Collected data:

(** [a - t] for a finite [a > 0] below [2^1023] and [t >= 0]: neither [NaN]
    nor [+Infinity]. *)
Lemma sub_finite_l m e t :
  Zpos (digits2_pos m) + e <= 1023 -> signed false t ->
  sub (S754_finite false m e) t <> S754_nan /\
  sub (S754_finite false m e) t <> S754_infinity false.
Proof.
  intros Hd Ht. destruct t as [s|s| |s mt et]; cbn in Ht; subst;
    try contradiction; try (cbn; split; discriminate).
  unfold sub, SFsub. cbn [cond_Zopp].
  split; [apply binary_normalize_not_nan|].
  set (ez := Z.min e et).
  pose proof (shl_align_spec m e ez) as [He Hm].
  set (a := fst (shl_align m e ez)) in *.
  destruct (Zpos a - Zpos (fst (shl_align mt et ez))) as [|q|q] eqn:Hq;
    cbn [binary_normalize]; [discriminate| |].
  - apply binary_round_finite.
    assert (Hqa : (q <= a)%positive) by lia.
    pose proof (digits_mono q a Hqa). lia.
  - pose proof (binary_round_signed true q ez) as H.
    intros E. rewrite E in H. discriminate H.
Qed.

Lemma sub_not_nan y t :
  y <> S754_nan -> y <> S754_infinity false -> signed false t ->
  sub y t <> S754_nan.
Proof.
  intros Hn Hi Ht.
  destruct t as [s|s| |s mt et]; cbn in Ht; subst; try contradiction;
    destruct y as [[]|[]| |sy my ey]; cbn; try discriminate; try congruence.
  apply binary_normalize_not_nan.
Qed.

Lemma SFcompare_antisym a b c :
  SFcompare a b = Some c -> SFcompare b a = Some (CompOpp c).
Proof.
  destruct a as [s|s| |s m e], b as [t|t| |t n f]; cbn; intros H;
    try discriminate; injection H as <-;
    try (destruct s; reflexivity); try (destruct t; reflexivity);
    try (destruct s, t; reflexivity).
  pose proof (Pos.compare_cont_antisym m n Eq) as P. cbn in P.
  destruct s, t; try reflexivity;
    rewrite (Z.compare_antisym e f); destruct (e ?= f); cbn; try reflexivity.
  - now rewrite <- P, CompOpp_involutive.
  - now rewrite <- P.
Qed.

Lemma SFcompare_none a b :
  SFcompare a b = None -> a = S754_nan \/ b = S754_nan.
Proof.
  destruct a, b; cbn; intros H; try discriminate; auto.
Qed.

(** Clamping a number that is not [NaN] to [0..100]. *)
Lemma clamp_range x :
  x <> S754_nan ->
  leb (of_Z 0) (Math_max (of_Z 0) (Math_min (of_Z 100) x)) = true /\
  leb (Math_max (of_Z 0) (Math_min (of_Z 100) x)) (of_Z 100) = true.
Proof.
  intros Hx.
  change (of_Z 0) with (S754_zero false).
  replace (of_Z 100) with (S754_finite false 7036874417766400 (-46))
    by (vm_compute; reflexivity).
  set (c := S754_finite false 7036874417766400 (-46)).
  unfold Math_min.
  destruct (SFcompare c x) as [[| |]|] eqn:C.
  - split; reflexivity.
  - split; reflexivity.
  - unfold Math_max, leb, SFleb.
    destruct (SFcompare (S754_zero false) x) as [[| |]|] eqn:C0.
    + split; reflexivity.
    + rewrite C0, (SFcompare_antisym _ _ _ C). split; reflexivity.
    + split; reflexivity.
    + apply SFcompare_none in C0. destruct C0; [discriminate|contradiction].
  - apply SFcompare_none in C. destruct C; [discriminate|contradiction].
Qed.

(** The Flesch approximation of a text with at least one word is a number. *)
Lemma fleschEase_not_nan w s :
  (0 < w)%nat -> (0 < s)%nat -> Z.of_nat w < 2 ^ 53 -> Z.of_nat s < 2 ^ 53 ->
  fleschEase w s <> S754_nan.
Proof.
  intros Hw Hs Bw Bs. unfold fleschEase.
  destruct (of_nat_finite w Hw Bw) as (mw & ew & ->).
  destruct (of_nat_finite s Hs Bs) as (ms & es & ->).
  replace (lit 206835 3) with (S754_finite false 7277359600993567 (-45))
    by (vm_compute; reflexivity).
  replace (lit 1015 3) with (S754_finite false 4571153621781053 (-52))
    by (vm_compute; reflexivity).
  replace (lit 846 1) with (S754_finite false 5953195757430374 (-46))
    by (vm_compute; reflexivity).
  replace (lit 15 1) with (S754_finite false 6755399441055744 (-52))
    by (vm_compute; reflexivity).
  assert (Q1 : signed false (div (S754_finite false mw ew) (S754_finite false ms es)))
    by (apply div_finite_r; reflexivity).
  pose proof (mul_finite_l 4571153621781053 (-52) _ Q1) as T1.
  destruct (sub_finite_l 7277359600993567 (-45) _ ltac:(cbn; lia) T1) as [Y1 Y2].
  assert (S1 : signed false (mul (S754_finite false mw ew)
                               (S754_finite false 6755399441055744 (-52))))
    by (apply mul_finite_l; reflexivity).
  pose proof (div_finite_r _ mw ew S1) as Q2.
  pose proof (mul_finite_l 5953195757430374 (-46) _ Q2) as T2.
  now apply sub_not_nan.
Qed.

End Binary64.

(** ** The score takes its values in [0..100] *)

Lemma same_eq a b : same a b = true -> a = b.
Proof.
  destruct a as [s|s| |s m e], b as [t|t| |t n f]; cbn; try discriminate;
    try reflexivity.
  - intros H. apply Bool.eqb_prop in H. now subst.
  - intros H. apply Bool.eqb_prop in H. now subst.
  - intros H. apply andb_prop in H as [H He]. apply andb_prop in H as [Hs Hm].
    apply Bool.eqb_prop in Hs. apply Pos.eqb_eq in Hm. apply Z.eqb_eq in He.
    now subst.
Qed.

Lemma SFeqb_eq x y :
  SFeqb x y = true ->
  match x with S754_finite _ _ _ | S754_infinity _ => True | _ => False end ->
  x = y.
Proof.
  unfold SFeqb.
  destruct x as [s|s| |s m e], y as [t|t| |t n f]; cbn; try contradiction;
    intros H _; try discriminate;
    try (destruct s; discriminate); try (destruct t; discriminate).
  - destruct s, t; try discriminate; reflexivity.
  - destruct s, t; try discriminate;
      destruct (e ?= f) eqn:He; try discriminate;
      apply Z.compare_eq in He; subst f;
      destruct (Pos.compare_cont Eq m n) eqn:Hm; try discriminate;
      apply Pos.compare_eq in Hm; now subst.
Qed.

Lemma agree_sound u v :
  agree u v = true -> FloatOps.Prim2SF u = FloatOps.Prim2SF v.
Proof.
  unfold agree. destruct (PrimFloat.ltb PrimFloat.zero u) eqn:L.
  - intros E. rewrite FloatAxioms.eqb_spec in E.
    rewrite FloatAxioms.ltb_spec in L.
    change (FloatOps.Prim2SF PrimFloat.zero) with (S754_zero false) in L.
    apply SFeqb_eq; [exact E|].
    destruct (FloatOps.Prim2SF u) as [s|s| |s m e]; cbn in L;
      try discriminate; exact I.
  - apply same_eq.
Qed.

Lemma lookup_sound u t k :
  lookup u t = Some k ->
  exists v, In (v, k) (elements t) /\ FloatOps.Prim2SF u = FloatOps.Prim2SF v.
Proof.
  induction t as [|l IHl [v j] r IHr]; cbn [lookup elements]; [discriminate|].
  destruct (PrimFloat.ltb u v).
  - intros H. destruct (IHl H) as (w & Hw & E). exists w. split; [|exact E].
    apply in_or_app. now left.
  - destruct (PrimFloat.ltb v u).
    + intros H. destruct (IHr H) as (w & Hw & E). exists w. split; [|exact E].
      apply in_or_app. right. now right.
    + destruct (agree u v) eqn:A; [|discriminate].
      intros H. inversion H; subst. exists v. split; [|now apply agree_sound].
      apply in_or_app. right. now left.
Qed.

What the exercise asks =
Every record above is to be restated exactly as it reads.

Output of the exercise =
(** [a - t] for a finite [a > 0] below [2^1023] and [t >= 0]: neither [NaN]
    nor [+Infinity]. *)
Lemma sub_finite_l m e t :
  Zpos (digits2_pos m) + e <= 1023 -> signed false t ->
  sub (S754_finite false m e) t <> S754_nan /\
  sub (S754_finite false m e) t <> S754_infinity false.
Proof.
  intros Hd Ht. destruct t as [s|s| |s mt et]; cbn in Ht; subst;
    try contradiction; try (cbn; split; discriminate).
  unfold sub, SFsub. cbn [cond_Zopp].
  split; [apply binary_normalize_not_nan|].
  set (ez := Z.min e et).
  pose proof (shl_align_spec m e ez) as [He Hm].
  set (a := fst (shl_align m e ez)) in *.
  destruct (Zpos a - Zpos (fst (shl_align mt et ez))) as [|q|q] eqn:Hq;
    cbn [binary_normalize]; [discriminate| |].
  - apply binary_round_finite.
    assert (Hqa : (q <= a)%positive) by lia.
    pose proof (digits_mono q a Hqa). lia.
  - pose proof (binary_round_signed true q ez) as H.
    intros E. rewrite E in H. discriminate H.
Qed.

Lemma sub_not_nan y t :
  y <> S754_nan -> y <> S754_infinity false -> signed false t ->
  sub y t <> S754_nan.
Proof.
  intros Hn Hi Ht.
  destruct t as [s|s| |s mt et]; cbn in Ht; subst; try contradiction;
    destruct y as [[]|[]| |sy my ey]; cbn; try discriminate; try congruence.
  apply binary_normalize_not_nan.
Qed.

Lemma SFcompare_antisym a b c :
  SFcompare a b = Some c -> SFcompare b a = Some (CompOpp c).
Proof.
  destruct a as [s|s| |s m e], b as [t|t| |t n f]; cbn; intros H;
    try discriminate; injection H as <-;
    try (destruct s; reflexivity); try (destruct t; reflexivity);
    try (destruct s, t; reflexivity).
  pose proof (Pos.compare_cont_antisym m n Eq) as P. cbn in P.
  destruct s, t; try reflexivity;
    rewrite (Z.compare_antisym e f); destruct (e ?= f); cbn; try reflexivity.
  - now rewrite <- P, CompOpp_involutive.
  - now rewrite <- P.
Qed.

Lemma SFcompare_none a b :
  SFcompare a b = None -> a = S754_nan \/ b = S754_nan.
Proof.
  destruct a, b; cbn; intros H; try discriminate; auto.
Qed.

(** Clamping a number that is not [NaN] to [0..100]. *)
Lemma clamp_range x :
  x <> S754_nan ->
  leb (of_Z 0) (Math_max (of_Z 0) (Math_min (of_Z 100) x)) = true /\
  leb (Math_max (of_Z 0) (Math_min (of_Z 100) x)) (of_Z 100) = true.
Proof.
  intros Hx.
  change (of_Z 0) with (S754_zero false).
  replace (of_Z 100) with (S754_finite false 7036874417766400 (-46))
    by (vm_compute; reflexivity).
  set (c := S754_finite false 7036874417766400 (-46)).
  unfold Math_min.
  destruct (SFcompare c x) as [[| |]|] eqn:C.
  - split; reflexivity.
  - split; reflexivity.
  - unfold Math_max, leb, SFleb.
    destruct (SFcompare (S754_zero false) x) as [[| |]|] eqn:C0.
    + split; reflexivity.
    + rewrite C0, (SFcompare_antisym _ _ _ C). split; reflexivity.
    + split; reflexivity.
    + apply SFcompare_none in C0. destruct C0; [discriminate|contradiction].
  - apply SFcompare_none in C. destruct C; [discriminate|contradiction].
Qed.

(** The Flesch approximation of a text with at least one word is a number. *)
Lemma fleschEase_not_nan w s :
  (0 < w)%nat -> (0 < s)%nat -> Z.of_nat w < 2 ^ 53 -> Z.of_nat s < 2 ^ 53 ->
  fleschEase w s <> S754_nan.
Proof.
  intros Hw Hs Bw Bs. unfold fleschEase.
  destruct (of_nat_finite w Hw Bw) as (mw & ew & ->).
  destruct (of_nat_finite s Hs Bs) as (ms & es & ->).
  replace (lit 206835 3) with (S754_finite false 7277359600993567 (-45))
    by (vm_compute; reflexivity).
  replace (lit 1015 3) with (S754_finite false 4571153621781053 (-52))
    by (vm_compute; reflexivity).
  replace (lit 846 1) with (S754_finite false 5953195757430374 (-46))
    by (vm_compute; reflexivity).
  replace (lit 15 1) with (S754_finite false 6755399441055744 (-52))
    by (vm_compute; reflexivity).
  assert (Q1 : signed false (div (S754_finite false mw ew) (S754_finite false ms es)))
    by (apply div_finite_r; reflexivity).
  pose proof (mul_finite_l 4571153621781053 (-52) _ Q1) as T1.
  destruct (sub_finite_l 7277359600993567 (-45) _ ltac:(cbn; lia) T1) as [Y1 Y2].
  assert (S1 : signed false (mul (S754_finite false mw ew)
                               (S754_finite false 6755399441055744 (-52))))
    by (apply mul_finite_l; reflexivity).
  pose proof (div_finite_r _ mw ew S1) as Q2.
  pose proof (mul_finite_l 5953195757430374 (-46) _ Q2) as T2.
  now apply sub_not_nan.
Qed.

End Binary64.

(** ** The score takes its values in [0..100] *)

Lemma same_eq a b : same a b = true -> a = b.
Proof.
  destruct a as [s|s| |s m e], b as [t|t| |t n f]; cbn; try discriminate;
    try reflexivity.
  - intros H. apply Bool.eqb_prop in H. now subst.
  - intros H. apply Bool.eqb_prop in H. now subst.
  - intros H. apply andb_prop in H as [H He]. apply andb_prop in H as [Hs Hm].
    apply Bool.eqb_prop in Hs. apply Pos.eqb_eq in Hm. apply Z.eqb_eq in He.
    now subst.
Qed.

Lemma SFeqb_eq x y :
  SFeqb x y = true ->
  match x with S754_finite _ _ _ | S754_infinity _ => True | _ => False end ->
  x = y.
Proof.
  unfold SFeqb.
  destruct x as [s|s| |s m e], y as [t|t| |t n f]; cbn; try contradiction;
    intros H _; try discriminate;
    try (destruct s; discriminate); try (destruct t; discriminate).
  - destruct s, t; try discriminate; reflexivity.
  - destruct s, t; try discriminate;
      destruct (e ?= f) eqn:He; try discriminate;
      apply Z.compare_eq in He; subst f;
      destruct (Pos.compare_cont Eq m n) eqn:Hm; try discriminate;
      apply Pos.compare_eq in Hm; now subst.
Qed.

Lemma agree_sound u v :
  agree u v = true -> FloatOps.Prim2SF u = FloatOps.Prim2SF v.
Proof.
  unfold agree. destruct (PrimFloat.ltb PrimFloat.zero u) eqn:L.
  - intros E. rewrite FloatAxioms.eqb_spec in E.
    rewrite FloatAxioms.ltb_spec in L.
    change (FloatOps.Prim2SF PrimFloat.zero) with (S754_zero false) in L.
    apply SFeqb_eq; [exact E|].
    destruct (FloatOps.Prim2SF u) as [s|s| |s m e]; cbn in L;
      try discriminate; exact I.
  - apply same_eq.
Qed.

Lemma lookup_sound u t k :
  lookup u t = Some k ->
  exists v, In (v, k) (elements t) /\ FloatOps.Prim2SF u = FloatOps.Prim2SF v.
Proof.
  induction t as [|l IHl [v j] r IHr]; cbn [lookup elements]; [discriminate|].
  destruct (PrimFloat.ltb u v).
  - intros H. destruct (IHl H) as (w & Hw & E). exists w. split; [|exact E].
    apply in_or_app. now left.
  - destruct (PrimFloat.ltb v u).
    + intros H. destruct (IHr H) as (w & Hw & E). exists w. split; [|exact E].
      apply in_or_app. right. now right.
    + destruct (agree u v) eqn:A; [|discriminate].
      intros H. inversion H; subst. exists v. split; [|now apply agree_sound].
      apply in_or_app. right. now left.
Qed.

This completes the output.